With many vaccine signup sites, hitting the back button means starting over and losing your place in line, which likely means losing your chance at getting an appointment. This design element also influences a user’s confidence level in the process, Trzcinski said.
“My wait times went from 5 minutes to 1,200 minutes at one point and I’ve seen screenshots of wait times of 60,000 minutes,” she said. “This also conveys a certain set of emotions to a user.”
If the process has five steps, the website should indicate to a user what step he or she is in to make navigation easy. Users should be able to search for appointments based on date, time, and location, not just the shot availability, Trzcinski said.
Finally, any vaccine signup site should work equally well on a desktop and a mobile browser.
“If you are going from a laptop to mobile phone, the experience has to be consistent and if it isn’t that erodes user confidence even more,” she said.
Trzcinski said that the key to success is testing the signup process to see how users will react to it. This includes journey mapping and empathy mapping.
“People don’t always follow the path that you lay out for them, so you have to figure out what people will do that you didn’t account for in your design,” she said.
Many states have vaccine hotlines that residents can call to get more information and help to sign up for a shot. Trzcinski said states should use hotline calls to gather qualitative data about the signup process. Operators should ask callers about what parts of the signup process worked well and what worked poorly.
“While you have folks on the phone, you can get some qualitative data to inform feature enhancements,” she said. “There’s so much rich data collection in having a conversation with individuals.”
Trzcinski said states and healthcare organizations should track these metrics to see how well the signup process is working:
- Task success: Compare how many people entered a digital waiting room and how many made appointments
- Dropoff points: What is the trigger for a person to exit the process?
- Trust levels: Did the person have enough information about what to expect at the vaccine appointment?
- Iterative improvement: Did completion rates go up after the process was revised?
Trzcinski said that organizations managing the signup process have to keep collecting user data to improve the process over time.
“If more people are signing up and they’re happier with the process, that means they’ll recommend it to other people and that means we are getting closer to herd immunity,” she said.
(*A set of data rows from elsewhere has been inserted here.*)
Definition checkPollGroup (id : string) : error :=
  match decodeGroupKey id with
  | Some canonical => if canonical != id then Some (errorf ErrInvalidRecipient) else None
  | None => Some (errorf ErrInvalidRecipient)
  end.

Section checks.
Context {U : UuidLib}.

(** The destination argument of a poll: one group or one user. *)
Definition pollRecipient (groupID recipient : string) : res string :=
  if Bool.eqb (groupID == ""%string) (recipient == ""%string) then Err (errorf ErrInvalidPoll)
  else if groupID != ""%string then
    match checkPollGroup groupID with Some e => Err e | None => Ok (GroupPrefix ++ groupID)%string end
  else
    target ← ParseRecipient recipient;
    if Target_IsGroup target || (ACI (tgt_Recipient target) == uuid_string uuid_nil) then Err (errorf ErrInvalidRecipient)
    else Ok recipient.

Definition PollCreateRequest_Check (req : PollCreateRequest) : error :=
  match pollRecipient (pcr_GroupID req) (pcr_Recipient req) with
  | Err e => Some e
  | Ok _ => Poll_Check (mkPoll (pcr_Question req) (pcr_Options req) (negb (pcr_SingleChoice req)))
  end.

(** The author of a vote is resolved later; this one stands in for it. *)
Definition someACI : Recipient := ofACI "00000000-0000-0000-0000-000000000001".

Definition PollVoteRequest_Check (req : PollVoteRequest) : error :=
  match pollRecipient (pvr_GroupID req) (pvr_Recipient req) with
  | Err e => Some e
  | Ok _ =>
      match ParseTarget (pvr_Target req) with
      | Err e => Some e
      | Ok (author, timestamp) =>
          if ACI (tgt_Recipient author) == uuid_string uuid_nil then Some (errorf ErrInvalidPoll)
          else if Bool.eqb (pvr_Clear req) (0 <? len (pvr_OptionIndexes req)) then Some (errorf ErrInvalidPoll)
          else OutgoingPollVote_Check (mkPollVote someACI timestamp (pvr_OptionIndexes req) (Z.max (pvr_VoteCount req) 1))
      end
  end.

Definition PollCloseRequest_Check (req : PollCloseRequest) : error :=
  match pollRecipient (plr_GroupID req) (plr_Recipient req) with
  | Err e => Some e
  | Ok _ => OutgoingPollClose_Check (mkPollClose (plr_Target req))
  end.

Definition MaxPollScanLimit : Z := 10000.

Definition checkChat (req : PollShowRequest) : error :=
  match pollRecipient (psh_GroupID req) (psh_Recipient req) with
  | Err e => Some e
  | Ok _ =>
      if psh_Recipient req == ""%string then None
      else match ParseRecipient (psh_Recipient req) with
           | Err _ => Some (errorf ErrInvalidRecipient)
           | Ok chat =>
               if (ACI (tgt_Recipient chat) == ""%string) || (ACI (tgt_Recipient chat) != psh_Recipient req)
               then Some (errorf ErrInvalidRecipient) else None
           end
  end.

Definition checkScan (req : PollShowRequest) : error :=
  if psh_Durable req && negb (psh_ScanLimit req =? 0) then Some (errorf ErrInvalidPoll)
  else if (psh_ScanLimit req <? 0) || (MaxPollScanLimit <? psh_ScanLimit req) then Some (errorf ErrInvalidPoll)
  else None.

Definition PollShowRequest_Check (req : PollShowRequest) : error :=
  checkChat req ;!
  match ParseTarget (psh_Target req) with
  | Err e => Some e
  | Ok (author, timestamp) =>
      let aci := ACI (tgt_Recipient author) in
      if tgt_Self author || (aci == ""%string) || (aci == uuid_string uuid_nil)
         || (psh_Target req != (aci ++ String colon_char (FormatUint timestamp))%string)
      then Some (errorf ErrInvalidTarget)
      else checkScan req
  end.

Definition checkPinTarget (recipients : list string) (target : string) : error :=
  errorsJoin (checkRecipients recipients ++
    match ParseTarget target with
    | Err e => [e]
    | Ok (author, _) => if ACI (tgt_Recipient author) == uuid_string uuid_nil then [errorf ErrInvalidPin] else []
    end).

Definition PinRequest_Check (req : PinRequest) : error :=
  checkPinTarget (pnr_Recipients req) (pnr_Target req) ;!
  OutgoingPin_Check (mkPin someACI 1 (pnr_DurationSeconds req) (pnr_Forever req)).

Definition UnpinRequest_Check (req : UnpinRequest) : error := checkPinTarget (upr_Recipients req) (upr_Target req).
End checks.

(** ** Operations *)

Section write.
Context {U : UuidLib} {W : Type} {C : Client W} {WC : WriteClient W} {T : UnicodeTables} (allow : option Allowlist).

Notation M := (io (App W) err).

(** The user of a target after resolving it alone. *)
Definition resolveUser (target : Target) : M Target :=
  let* r := io_try (resolveUsers [target]) in
  match r with
  | Err e => io_err (Wrap [e])
  | Ok (user :: _) => io_ret user
  | Ok [] => io_err index_panic
  end.

(** The closure of [React], which also sets the target author of its result. *)
Definition react_content (req : ReactRequest) (timestamp : Z) : M (content * Target) :=
  let* parsed := io_of (ParseTarget (rcr_Target req)) in
  let* author := resolveUser parsed.1 in
  io_ret (reaction_content (mkReaction (TrimSpace (rcr_Emoji req)) (rcr_Remove req) (tgt_Recipient author) timestamp), author).

Definition React (req : ReactRequest) : M (ReactResult * error) :=
  let emoji := TrimSpace (rcr_Emoji req) in
  let target := ParseTarget (rcr_Target req) in
  match errorsJoin (checkRecipients (rcr_Recipients req) ++ errors_of target ++ errors_in (checkEmoji emoji)) with
  | Some e => io_err (Wrap [e])
  | None =>
      let* parsed := io_of target in
      let timestamp := (parsed : Target * Z).2 in
      let* out := sendCapturing allow (rcr_Recipients req) (fun _ => react_content req timestamp) in
      io_ret (mkReactResult out.2.1 emoji (rcr_Remove req) out.1 timestamp, out.2.2)
  end.

Definition Delete (req : DeleteRequest) : M (DeleteResult * error) :=
  match errorsJoin (checkRecipients (dlr_Recipients req)
                    ++ (if dlr_Target req =? 0 then [Wrap [Sent ErrInvalidTarget; Sent errBadTimestamp]] else [])) with
  | Some e => io_err (Wrap [e])
  | None =>
      let* out := sendContent allow (dlr_Recipients req) (io_ret (delete_content (dlr_Target req))) in
      io_ret (mkDeleteResult out.1 (dlr_Target req), out.2)
  end.

(** The closure of [PollCreate] and [PollClose]: the author is this account. *)
Definition own_poll (c : content) : M (content * Recipient) :=
  let* r := io_try (lift client_Account) in
  match r with
  | Err e => io_err (Wrap [e])
  | Ok acc => io_ret (c, ofACI (acc_ACI acc))
  end.

Definition PollCreate (req : PollCreateRequest) : M (PollSendResult * error) :=
  match PollCreateRequest_Check req with
  | Some e => io_err (Wrap [e])
  | None =>
      let* destination := io_of (pollRecipient (pcr_GroupID req) (pcr_Recipient req)) in
      let poll := mkPoll (pcr_Question req) (pcr_Options req) (negb (pcr_SingleChoice req)) in
      let* out := sendCapturing allow [destination] (fun _ => own_poll (poll_content (Some poll) None None)) in
      io_ret (mkPollSendResult out.2.1 "create" (Some poll) out.1 (sres_Timestamp out.2.1) [] 0, out.2.2)
  end.

(** The closure of [PollVote]: the counter is reserved for the resolved chat and author. *)
Definition vote_content (req : PollVoteRequest) (author : Target) (timestamp : Z) (targets : list Target)
    : M (content * (Recipient * Z)) :=
  let* user := resolveUser author in
  match targets with
  | [] => io_err index_panic
  | target :: _ =>
      let chat := mkChat (tgt_GroupID target) (tgt_Recipient target) in
      let* r := io_try (lift (client_ReservePollVote (mkCounterReq chat (tgt_Recipient user) timestamp (pvr_VoteCount req)))) in
      match r with
      | Err e => io_err (Wrap [e])
      | Ok count =>
          io_ret (poll_content None (Some (mkPollVote (tgt_Recipient user) timestamp (pvr_OptionIndexes req) count)) None,
                  (tgt_Recipient user, count))
      end
  end.

Definition PollVote (req : PollVoteRequest) : M (PollSendResult * error) :=
  match PollVoteRequest_Check req with
  | Some e => io_err (Wrap [e])
  | None =>
      let* destination := io_of (pollRecipient (pvr_GroupID req) (pvr_Recipient req)) in
      let* parsed := io_of (ParseTarget (pvr_Target req)) in
      let (author, timestamp) := parsed : Target * Z in
      let* out := sendCapturing allow [destination] (vote_content req author timestamp) in
      io_ret (mkPollSendResult out.2.1 "vote" None out.1.1 timestamp (pvr_OptionIndexes req) out.1.2, out.2.2)
  end.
Advice for states running vaccine distribution sites
Spark Advisors is a consumer concierge service designed to help Medicare beneficiaries enroll in Medicare and take advantage of all benefits after enrolling. James Jiang, CEO of Spark Advisors, said the company has helped members schedule COVID-19 vaccines and access special COVID resources from their insurance plans. Jiang said he has seen two common problems as advisers have helped schedule vaccines in 10 states:
- Variability: The process to schedule vaccine appointments varies from state to state, county to county, and administrator to administrator. Vaccine availability differs across all as well. For instance, Georgia’s Vaccine Locator is a simple list of phone numbers, whereas South Carolina’s Vaccine Locator provides distance-based sorting and direct links to scheduling
- Ambiguous workflows: Many processes will provide basic information about when a person may be able to receive a vaccine and a phone directory of possible administrators. From that point, the person has to find out who actually has vaccine availability and navigate the scheduling process. There is no standardized solution currently available where an individual inputs required personal information and receives scheduling options across all vaccine sites that have shots availability.
Jiang recommended that healthcare systems running vaccine distribution sites simplify the scheduling process so that patients can get an appointment quickly without having to create log-ins or navigate phone trees.
For states and counties that are distributing vaccines, Jiang suggested that officials provide information on vaccine availability at each site.